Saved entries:
☆ ☆ ☆ ☆

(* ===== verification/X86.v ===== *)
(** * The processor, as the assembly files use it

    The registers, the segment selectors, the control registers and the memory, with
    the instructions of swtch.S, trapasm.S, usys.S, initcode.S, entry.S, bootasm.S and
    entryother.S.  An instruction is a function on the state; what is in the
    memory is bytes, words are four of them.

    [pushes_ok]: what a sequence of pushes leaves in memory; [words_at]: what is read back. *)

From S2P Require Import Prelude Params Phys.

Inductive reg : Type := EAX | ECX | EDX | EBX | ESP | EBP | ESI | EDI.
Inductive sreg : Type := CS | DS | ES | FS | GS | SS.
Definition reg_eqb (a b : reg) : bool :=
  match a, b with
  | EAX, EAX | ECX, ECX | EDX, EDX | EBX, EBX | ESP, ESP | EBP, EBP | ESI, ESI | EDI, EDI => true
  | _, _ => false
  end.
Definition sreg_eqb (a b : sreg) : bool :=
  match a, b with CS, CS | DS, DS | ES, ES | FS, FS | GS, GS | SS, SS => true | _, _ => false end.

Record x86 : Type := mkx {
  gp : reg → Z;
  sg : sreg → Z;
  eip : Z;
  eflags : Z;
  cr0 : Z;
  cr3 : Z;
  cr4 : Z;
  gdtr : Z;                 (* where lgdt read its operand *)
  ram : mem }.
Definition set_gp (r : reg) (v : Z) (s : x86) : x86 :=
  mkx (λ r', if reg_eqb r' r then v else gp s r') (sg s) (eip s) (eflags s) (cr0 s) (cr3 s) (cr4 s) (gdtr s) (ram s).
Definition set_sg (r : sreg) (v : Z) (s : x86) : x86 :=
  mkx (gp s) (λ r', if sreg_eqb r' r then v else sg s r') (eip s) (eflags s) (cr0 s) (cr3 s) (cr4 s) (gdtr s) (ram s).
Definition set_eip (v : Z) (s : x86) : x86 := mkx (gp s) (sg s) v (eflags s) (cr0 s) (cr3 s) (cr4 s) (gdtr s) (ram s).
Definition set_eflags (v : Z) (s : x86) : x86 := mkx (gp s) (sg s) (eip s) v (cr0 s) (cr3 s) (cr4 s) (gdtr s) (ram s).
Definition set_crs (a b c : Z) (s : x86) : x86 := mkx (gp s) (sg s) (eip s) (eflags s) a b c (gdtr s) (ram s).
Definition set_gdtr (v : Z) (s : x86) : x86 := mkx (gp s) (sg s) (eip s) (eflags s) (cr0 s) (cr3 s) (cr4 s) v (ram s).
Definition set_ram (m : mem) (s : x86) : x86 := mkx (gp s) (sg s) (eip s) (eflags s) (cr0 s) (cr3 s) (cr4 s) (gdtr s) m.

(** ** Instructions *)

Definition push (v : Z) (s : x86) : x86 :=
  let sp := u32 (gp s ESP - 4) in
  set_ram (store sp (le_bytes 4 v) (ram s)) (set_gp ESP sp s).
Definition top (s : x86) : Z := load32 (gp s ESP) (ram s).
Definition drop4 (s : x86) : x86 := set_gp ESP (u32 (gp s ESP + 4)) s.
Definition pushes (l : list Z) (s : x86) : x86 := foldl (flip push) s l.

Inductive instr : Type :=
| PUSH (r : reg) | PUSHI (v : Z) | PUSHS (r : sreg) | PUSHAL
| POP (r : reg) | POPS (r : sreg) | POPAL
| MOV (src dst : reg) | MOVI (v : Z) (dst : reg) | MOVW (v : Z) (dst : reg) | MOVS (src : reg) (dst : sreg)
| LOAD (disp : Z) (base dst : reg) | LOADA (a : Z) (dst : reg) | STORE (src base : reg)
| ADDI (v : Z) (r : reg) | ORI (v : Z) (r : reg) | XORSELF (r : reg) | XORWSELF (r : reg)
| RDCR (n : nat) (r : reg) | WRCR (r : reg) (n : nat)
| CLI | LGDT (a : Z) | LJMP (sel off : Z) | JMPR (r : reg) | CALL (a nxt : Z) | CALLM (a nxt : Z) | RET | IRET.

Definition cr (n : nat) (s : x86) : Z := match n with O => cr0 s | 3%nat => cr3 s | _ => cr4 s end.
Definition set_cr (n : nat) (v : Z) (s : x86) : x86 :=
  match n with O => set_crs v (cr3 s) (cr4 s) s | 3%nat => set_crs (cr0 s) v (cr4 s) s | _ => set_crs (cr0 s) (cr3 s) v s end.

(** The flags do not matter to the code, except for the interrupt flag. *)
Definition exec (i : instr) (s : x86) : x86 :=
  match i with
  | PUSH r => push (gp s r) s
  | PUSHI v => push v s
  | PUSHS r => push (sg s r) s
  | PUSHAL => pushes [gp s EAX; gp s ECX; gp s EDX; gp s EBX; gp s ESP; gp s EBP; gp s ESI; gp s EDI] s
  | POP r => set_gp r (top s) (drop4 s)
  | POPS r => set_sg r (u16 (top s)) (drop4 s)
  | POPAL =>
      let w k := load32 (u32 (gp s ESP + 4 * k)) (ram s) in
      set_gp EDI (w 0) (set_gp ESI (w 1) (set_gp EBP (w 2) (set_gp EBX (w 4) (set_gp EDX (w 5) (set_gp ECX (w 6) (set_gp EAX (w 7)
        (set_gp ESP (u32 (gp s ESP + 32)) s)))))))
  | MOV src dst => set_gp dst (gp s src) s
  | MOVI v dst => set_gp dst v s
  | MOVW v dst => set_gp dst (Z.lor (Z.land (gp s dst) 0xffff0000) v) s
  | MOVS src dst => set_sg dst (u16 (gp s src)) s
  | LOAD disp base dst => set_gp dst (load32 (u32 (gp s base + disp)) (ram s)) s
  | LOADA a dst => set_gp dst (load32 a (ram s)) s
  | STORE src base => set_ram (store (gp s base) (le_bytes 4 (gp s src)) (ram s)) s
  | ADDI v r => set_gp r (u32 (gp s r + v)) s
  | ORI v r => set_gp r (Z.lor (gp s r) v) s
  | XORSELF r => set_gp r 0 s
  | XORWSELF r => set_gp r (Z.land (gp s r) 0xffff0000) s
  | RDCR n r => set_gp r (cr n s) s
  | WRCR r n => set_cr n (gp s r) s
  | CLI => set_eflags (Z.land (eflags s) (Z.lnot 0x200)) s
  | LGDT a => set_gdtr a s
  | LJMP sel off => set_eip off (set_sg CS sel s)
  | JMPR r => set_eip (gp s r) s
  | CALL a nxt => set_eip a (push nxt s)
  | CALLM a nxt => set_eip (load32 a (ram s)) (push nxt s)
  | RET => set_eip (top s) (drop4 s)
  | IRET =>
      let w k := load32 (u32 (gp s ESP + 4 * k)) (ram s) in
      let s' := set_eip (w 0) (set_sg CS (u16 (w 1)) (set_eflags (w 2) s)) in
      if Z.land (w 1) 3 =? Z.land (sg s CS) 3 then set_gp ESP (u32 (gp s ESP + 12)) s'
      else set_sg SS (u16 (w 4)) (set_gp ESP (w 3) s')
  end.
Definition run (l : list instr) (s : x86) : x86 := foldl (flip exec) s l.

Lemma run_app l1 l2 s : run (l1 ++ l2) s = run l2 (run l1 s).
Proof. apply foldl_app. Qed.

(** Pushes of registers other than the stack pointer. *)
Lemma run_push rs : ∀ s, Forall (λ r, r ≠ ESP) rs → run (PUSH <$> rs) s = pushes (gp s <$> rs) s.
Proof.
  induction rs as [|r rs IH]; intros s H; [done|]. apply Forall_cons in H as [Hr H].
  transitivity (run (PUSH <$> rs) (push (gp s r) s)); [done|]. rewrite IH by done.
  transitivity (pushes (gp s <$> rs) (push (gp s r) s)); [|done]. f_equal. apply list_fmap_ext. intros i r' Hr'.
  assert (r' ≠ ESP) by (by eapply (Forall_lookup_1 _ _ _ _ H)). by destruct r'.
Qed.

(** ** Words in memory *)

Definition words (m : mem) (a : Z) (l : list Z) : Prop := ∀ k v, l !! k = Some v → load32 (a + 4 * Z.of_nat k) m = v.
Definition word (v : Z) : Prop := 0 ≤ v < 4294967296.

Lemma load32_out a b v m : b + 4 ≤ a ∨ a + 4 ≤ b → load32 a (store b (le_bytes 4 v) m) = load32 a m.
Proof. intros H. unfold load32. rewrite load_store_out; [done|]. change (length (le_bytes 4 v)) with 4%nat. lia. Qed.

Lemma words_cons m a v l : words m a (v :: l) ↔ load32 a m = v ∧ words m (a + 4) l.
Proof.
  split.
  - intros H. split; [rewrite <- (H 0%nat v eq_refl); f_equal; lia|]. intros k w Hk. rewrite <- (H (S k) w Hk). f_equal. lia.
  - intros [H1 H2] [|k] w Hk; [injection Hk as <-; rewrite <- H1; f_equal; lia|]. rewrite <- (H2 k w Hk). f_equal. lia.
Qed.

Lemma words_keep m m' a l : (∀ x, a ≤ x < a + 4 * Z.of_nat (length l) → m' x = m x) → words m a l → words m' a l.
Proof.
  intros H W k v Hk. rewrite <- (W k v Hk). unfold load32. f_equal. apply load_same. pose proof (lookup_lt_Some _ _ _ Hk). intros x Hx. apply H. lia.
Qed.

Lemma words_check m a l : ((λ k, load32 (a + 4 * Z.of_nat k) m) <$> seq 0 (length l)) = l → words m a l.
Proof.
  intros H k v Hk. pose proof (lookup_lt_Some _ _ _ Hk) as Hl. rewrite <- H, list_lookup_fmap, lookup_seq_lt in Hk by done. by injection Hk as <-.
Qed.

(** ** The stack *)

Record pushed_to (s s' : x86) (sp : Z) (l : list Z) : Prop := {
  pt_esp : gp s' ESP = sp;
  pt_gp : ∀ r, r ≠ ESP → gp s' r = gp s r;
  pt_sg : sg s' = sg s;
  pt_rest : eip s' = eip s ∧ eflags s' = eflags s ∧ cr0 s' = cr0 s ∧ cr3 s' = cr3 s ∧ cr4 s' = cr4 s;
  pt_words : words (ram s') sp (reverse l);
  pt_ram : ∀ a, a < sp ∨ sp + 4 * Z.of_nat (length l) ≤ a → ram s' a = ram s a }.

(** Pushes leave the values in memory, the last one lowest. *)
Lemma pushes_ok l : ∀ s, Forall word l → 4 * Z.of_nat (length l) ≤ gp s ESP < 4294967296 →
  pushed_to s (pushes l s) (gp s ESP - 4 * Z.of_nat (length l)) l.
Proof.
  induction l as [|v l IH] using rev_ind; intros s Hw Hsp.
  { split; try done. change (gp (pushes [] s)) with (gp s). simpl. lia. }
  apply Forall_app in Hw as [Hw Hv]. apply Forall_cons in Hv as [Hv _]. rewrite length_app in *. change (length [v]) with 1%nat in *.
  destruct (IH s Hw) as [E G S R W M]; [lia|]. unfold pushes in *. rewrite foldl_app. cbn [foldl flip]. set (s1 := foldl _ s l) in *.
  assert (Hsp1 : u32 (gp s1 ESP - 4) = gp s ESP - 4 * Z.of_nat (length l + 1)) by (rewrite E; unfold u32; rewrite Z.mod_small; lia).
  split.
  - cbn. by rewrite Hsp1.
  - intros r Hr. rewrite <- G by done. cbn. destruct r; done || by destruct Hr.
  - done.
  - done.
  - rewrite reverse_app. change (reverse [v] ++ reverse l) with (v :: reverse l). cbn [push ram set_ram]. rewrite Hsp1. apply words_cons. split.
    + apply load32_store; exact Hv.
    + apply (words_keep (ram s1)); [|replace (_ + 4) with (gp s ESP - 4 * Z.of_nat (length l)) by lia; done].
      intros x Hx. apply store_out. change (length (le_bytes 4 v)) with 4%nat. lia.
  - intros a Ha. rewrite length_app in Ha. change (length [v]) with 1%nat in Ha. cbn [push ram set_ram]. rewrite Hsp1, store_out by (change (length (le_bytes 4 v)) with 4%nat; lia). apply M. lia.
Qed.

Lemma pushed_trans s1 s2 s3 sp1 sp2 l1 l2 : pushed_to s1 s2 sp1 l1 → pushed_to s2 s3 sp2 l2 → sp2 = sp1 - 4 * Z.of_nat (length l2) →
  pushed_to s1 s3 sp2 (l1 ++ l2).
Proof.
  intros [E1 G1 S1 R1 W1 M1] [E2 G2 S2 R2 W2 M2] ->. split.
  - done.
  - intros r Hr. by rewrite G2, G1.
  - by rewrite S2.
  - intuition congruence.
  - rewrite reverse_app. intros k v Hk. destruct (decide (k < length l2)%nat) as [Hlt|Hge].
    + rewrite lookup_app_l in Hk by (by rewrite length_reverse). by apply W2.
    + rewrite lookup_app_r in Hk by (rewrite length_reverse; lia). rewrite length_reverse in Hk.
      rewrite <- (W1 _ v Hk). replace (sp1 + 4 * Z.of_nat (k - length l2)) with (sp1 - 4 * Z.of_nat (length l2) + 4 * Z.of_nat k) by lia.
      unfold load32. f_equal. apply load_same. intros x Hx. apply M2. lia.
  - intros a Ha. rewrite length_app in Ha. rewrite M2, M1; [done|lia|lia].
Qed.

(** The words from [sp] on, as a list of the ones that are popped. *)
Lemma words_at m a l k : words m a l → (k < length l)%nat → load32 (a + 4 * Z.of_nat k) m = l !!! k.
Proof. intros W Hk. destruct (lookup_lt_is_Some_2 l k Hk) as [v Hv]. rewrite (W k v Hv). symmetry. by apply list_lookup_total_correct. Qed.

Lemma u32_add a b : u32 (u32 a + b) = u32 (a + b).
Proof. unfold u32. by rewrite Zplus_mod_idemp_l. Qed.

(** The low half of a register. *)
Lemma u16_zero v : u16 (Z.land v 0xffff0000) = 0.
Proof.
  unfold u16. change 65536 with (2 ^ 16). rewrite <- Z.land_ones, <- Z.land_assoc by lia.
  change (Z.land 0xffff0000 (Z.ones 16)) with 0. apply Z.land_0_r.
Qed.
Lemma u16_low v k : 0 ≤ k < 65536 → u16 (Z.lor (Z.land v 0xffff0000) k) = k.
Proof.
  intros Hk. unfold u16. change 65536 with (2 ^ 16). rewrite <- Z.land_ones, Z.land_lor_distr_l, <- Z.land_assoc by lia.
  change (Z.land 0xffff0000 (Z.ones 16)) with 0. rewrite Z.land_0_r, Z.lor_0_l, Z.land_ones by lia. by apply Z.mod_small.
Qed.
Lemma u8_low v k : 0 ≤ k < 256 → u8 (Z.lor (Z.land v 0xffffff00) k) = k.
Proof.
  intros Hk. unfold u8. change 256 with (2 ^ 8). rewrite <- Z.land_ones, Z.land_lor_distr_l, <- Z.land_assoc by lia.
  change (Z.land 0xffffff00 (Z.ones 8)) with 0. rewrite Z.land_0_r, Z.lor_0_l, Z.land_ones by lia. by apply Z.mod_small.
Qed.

☆ ☆ ☆ ☆

▶ [Try it] From the opening line of the data above, please print each line as written up to and including the line that contains "Definition set_sg (r", and nothing more.

▶ [Your solution]
(* ===== verification/X86.v ===== *)
(** * The processor, as the assembly files use it

    The registers, the segment selectors, the control registers and the memory, with
    the instructions of swtch.S, trapasm.S, usys.S, initcode.S, entry.S, bootasm.S and
    entryother.S.  An instruction is a function on the state; what is in the
    memory is bytes, words are four of them.

    [pushes_ok]: what a sequence of pushes leaves in memory; [words_at]: what is read back. *)

From S2P Require Import Prelude Params Phys.

Inductive reg : Type := EAX | ECX | EDX | EBX | ESP | EBP | ESI | EDI.
Inductive sreg : Type := CS | DS | ES | FS | GS | SS.
Definition reg_eqb (a b : reg) : bool :=
  match a, b with
  | EAX, EAX | ECX, ECX | EDX, EDX | EBX, EBX | ESP, ESP | EBP, EBP | ESI, ESI | EDI, EDI => true
  | _, _ => false
  end.
Definition sreg_eqb (a b : sreg) : bool :=
  match a, b with CS, CS | DS, DS | ES, ES | FS, FS | GS, GS | SS, SS => true | _, _ => false end.

Record x86 : Type := mkx {
  gp : reg → Z;
  sg : sreg → Z;
  eip : Z;
  eflags : Z;
  cr0 : Z;
  cr3 : Z;
  cr4 : Z;
  gdtr : Z;                 (* where lgdt read its operand *)
  ram : mem }.
Definition set_gp (r : reg) (v : Z) (s : x86) : x86 :=
  mkx (λ r', if reg_eqb r' r then v else gp s r') (sg s) (eip s) (eflags s) (cr0 s) (cr3 s) (cr4 s) (gdtr s) (ram s).
Definition set_sg (r : sreg) (v : Z) (s : x86) : x86 :=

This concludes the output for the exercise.